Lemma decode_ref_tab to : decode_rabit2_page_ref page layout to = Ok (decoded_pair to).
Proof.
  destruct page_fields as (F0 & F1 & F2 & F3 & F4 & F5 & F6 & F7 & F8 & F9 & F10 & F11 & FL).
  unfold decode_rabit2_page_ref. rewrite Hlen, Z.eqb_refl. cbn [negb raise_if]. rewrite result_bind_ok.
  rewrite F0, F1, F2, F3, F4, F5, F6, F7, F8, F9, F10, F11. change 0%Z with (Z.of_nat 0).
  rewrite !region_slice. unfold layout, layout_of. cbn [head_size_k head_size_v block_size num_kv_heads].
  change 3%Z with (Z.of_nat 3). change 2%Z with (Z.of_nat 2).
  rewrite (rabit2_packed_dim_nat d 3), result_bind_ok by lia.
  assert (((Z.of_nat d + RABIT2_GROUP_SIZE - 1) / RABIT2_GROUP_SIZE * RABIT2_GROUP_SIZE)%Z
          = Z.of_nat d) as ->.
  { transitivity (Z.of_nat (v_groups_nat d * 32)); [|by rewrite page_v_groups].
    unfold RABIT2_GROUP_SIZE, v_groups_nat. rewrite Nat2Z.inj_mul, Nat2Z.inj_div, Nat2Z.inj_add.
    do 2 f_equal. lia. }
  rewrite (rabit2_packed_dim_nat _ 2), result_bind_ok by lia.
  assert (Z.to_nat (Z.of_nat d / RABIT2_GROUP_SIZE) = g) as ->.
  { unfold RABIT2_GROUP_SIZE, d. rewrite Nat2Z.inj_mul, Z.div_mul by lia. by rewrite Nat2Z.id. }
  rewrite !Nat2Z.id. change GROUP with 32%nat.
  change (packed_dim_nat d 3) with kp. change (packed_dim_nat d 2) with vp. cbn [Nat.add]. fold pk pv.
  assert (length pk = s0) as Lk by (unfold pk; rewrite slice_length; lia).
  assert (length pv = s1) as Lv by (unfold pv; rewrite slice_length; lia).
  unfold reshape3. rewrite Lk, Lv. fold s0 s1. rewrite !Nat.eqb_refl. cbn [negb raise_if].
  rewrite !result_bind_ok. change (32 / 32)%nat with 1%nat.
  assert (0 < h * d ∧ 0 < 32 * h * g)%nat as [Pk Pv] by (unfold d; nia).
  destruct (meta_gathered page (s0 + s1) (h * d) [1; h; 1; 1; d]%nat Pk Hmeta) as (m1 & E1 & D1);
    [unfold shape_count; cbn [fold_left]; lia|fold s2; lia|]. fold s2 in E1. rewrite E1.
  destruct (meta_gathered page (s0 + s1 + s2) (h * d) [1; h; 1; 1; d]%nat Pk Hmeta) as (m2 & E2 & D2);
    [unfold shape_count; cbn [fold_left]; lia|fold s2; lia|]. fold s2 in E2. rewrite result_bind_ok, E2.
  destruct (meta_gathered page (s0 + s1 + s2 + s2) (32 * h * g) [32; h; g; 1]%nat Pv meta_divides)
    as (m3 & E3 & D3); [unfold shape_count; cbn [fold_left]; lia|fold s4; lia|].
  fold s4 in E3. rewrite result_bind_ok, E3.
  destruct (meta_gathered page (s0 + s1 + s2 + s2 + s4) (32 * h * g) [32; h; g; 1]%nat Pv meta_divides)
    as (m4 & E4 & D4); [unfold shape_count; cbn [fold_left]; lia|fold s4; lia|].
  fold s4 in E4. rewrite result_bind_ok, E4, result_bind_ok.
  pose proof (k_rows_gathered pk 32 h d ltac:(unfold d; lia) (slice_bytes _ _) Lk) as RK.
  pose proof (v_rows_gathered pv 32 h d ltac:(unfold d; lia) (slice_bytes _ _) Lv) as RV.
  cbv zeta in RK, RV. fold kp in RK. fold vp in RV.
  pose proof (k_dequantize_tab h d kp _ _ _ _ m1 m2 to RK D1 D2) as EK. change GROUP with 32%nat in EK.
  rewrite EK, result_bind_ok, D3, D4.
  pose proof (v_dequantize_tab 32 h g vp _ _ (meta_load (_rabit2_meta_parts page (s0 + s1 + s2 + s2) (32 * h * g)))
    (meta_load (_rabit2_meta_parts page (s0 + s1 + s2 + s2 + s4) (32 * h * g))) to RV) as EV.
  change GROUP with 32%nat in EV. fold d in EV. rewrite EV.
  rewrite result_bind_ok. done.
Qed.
◇ ◇ ◇ ◇
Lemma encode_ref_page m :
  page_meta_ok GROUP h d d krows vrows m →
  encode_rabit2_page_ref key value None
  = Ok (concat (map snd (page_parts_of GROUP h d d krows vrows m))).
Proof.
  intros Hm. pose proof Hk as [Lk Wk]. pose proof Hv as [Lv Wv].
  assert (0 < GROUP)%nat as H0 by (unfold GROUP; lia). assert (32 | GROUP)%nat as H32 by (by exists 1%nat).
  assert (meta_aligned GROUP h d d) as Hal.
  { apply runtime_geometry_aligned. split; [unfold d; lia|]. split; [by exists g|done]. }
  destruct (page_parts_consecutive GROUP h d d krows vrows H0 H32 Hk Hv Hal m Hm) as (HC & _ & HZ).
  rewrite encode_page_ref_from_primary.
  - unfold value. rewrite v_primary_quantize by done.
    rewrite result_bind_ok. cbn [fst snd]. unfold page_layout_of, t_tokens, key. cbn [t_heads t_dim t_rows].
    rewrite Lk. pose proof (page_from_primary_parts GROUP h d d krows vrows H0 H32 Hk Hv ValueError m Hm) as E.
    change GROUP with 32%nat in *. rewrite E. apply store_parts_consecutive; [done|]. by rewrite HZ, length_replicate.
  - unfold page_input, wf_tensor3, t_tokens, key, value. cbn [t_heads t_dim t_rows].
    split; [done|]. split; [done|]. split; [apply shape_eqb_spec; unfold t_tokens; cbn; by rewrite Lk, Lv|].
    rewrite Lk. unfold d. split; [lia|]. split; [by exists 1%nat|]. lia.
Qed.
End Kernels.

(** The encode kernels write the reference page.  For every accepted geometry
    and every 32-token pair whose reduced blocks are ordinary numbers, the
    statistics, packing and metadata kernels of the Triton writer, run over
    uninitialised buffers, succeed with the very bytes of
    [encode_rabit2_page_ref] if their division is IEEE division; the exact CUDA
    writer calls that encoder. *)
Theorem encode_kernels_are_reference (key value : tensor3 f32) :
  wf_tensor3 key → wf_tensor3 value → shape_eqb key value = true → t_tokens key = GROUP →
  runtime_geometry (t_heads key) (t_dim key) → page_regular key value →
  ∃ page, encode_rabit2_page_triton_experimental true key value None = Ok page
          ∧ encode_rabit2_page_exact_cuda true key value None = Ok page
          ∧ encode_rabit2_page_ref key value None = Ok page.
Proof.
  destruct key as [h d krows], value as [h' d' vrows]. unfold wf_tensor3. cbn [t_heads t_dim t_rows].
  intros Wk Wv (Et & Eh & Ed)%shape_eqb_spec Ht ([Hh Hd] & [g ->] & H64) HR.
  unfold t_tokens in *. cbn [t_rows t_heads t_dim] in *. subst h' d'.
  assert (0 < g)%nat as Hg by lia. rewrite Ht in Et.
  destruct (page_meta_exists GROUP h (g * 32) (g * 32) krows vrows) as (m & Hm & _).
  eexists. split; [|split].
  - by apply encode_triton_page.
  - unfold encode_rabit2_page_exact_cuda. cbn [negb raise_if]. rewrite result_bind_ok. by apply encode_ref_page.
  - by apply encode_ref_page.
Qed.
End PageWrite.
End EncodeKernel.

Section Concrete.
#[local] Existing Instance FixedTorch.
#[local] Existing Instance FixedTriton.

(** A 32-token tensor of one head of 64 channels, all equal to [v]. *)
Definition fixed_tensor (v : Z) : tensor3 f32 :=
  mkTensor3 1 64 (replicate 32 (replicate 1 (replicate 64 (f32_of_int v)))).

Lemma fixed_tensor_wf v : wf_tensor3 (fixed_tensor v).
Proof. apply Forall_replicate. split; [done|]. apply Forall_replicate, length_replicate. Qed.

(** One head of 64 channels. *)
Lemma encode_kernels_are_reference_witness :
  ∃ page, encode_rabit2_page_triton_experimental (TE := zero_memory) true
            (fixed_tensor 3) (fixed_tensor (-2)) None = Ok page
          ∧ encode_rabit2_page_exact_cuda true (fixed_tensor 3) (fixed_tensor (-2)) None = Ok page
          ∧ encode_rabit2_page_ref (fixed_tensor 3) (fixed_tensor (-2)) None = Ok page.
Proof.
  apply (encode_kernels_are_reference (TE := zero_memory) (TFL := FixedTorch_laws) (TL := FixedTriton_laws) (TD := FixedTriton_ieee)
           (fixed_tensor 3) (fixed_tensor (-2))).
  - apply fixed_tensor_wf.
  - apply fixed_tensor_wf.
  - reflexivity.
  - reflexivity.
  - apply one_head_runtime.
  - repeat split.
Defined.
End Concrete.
◇ ◇ ◇ ◇
# [WORK TO BE COMPLETED]
Your answer should consist only of the lines above between the line holding "Lemma decode_ref_tab to" and the line holding "assert (length pk", inclusive, each transcribed exactly.

# [RESPONSE BELOW]
Lemma decode_ref_tab to : decode_rabit2_page_ref page layout to = Ok (decoded_pair to).
Proof.
  destruct page_fields as (F0 & F1 & F2 & F3 & F4 & F5 & F6 & F7 & F8 & F9 & F10 & F11 & FL).
  unfold decode_rabit2_page_ref. rewrite Hlen, Z.eqb_refl. cbn [negb raise_if]. rewrite result_bind_ok.
  rewrite F0, F1, F2, F3, F4, F5, F6, F7, F8, F9, F10, F11. change 0%Z with (Z.of_nat 0).
  rewrite !region_slice. unfold layout, layout_of. cbn [head_size_k head_size_v block_size num_kv_heads].
  change 3%Z with (Z.of_nat 3). change 2%Z with (Z.of_nat 2).
  rewrite (rabit2_packed_dim_nat d 3), result_bind_ok by lia.
  assert (((Z.of_nat d + RABIT2_GROUP_SIZE - 1) / RABIT2_GROUP_SIZE * RABIT2_GROUP_SIZE)%Z
          = Z.of_nat d) as ->.
  { transitivity (Z.of_nat (v_groups_nat d * 32)); [|by rewrite page_v_groups].
    unfold RABIT2_GROUP_SIZE, v_groups_nat. rewrite Nat2Z.inj_mul, Nat2Z.inj_div, Nat2Z.inj_add.
    do 2 f_equal. lia. }
  rewrite (rabit2_packed_dim_nat _ 2), result_bind_ok by lia.
  assert (Z.to_nat (Z.of_nat d / RABIT2_GROUP_SIZE) = g) as ->.
  { unfold RABIT2_GROUP_SIZE, d. rewrite Nat2Z.inj_mul, Z.div_mul by lia. by rewrite Nat2Z.id. }
  rewrite !Nat2Z.id. change GROUP with 32%nat.
  change (packed_dim_nat d 3) with kp. change (packed_dim_nat d 2) with vp. cbn [Nat.add]. fold pk pv.
  assert (length pk = s0) as Lk by (unfold pk; rewrite slice_length; lia).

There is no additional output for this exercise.